Listed records:
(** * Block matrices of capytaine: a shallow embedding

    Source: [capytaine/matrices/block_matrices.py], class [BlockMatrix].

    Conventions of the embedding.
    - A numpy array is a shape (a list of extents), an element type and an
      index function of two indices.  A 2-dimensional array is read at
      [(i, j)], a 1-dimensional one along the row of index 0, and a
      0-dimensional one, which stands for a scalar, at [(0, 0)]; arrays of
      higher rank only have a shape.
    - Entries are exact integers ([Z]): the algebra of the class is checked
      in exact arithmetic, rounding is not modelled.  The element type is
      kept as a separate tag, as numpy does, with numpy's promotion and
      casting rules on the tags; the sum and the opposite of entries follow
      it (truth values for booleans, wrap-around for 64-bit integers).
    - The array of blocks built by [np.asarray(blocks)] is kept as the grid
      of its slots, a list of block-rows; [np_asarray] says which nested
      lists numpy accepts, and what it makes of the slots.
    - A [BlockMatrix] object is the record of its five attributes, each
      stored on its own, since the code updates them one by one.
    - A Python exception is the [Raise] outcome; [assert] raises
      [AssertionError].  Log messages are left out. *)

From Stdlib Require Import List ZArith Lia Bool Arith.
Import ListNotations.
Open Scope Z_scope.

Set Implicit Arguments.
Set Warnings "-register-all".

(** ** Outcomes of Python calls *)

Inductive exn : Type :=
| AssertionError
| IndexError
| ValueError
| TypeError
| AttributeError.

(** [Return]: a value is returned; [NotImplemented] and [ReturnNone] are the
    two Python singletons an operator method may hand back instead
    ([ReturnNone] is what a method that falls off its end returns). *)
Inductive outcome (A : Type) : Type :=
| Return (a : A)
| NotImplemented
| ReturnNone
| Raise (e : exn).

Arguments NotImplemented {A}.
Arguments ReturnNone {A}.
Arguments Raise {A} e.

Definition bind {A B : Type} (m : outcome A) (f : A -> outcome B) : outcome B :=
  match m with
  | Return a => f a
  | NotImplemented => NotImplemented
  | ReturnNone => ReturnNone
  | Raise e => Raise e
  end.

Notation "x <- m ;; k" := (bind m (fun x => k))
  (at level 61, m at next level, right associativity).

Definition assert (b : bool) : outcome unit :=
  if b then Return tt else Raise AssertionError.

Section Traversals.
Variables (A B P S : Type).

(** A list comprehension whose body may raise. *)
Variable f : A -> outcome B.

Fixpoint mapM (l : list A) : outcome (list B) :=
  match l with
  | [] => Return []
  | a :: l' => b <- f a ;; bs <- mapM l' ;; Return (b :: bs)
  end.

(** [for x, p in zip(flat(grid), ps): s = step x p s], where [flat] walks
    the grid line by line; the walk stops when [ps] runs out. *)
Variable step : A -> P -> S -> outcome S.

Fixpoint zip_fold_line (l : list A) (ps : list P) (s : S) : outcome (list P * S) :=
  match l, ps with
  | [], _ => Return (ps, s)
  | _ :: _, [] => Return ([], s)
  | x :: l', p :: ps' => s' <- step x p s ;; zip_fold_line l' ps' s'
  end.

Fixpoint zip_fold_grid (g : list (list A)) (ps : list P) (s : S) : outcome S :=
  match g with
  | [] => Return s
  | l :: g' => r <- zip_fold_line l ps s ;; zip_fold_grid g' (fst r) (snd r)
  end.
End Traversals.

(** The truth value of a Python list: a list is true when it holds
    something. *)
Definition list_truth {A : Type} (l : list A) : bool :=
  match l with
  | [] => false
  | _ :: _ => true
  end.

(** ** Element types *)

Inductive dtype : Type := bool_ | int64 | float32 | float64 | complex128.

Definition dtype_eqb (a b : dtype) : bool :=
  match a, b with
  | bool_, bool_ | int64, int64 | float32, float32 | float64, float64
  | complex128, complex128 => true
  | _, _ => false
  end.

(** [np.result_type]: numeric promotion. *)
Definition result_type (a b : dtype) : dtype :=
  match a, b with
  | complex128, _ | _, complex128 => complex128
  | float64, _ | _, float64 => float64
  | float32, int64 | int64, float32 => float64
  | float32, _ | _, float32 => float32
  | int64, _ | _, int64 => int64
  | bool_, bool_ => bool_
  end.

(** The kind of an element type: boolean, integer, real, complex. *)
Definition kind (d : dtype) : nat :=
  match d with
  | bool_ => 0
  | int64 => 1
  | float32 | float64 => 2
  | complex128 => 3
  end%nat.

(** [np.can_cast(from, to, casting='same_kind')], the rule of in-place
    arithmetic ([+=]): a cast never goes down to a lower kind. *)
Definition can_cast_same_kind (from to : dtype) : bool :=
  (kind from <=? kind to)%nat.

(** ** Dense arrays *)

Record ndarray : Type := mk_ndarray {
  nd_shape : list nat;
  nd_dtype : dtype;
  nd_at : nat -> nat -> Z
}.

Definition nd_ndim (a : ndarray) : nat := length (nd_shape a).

Exercise prompt: Show the lines above with "integers".

Response to this task:
    - Entries are exact integers ([Z]): the algebra of the class is checked
      it (truth values for booleans, wrap-around for 64-bit integers).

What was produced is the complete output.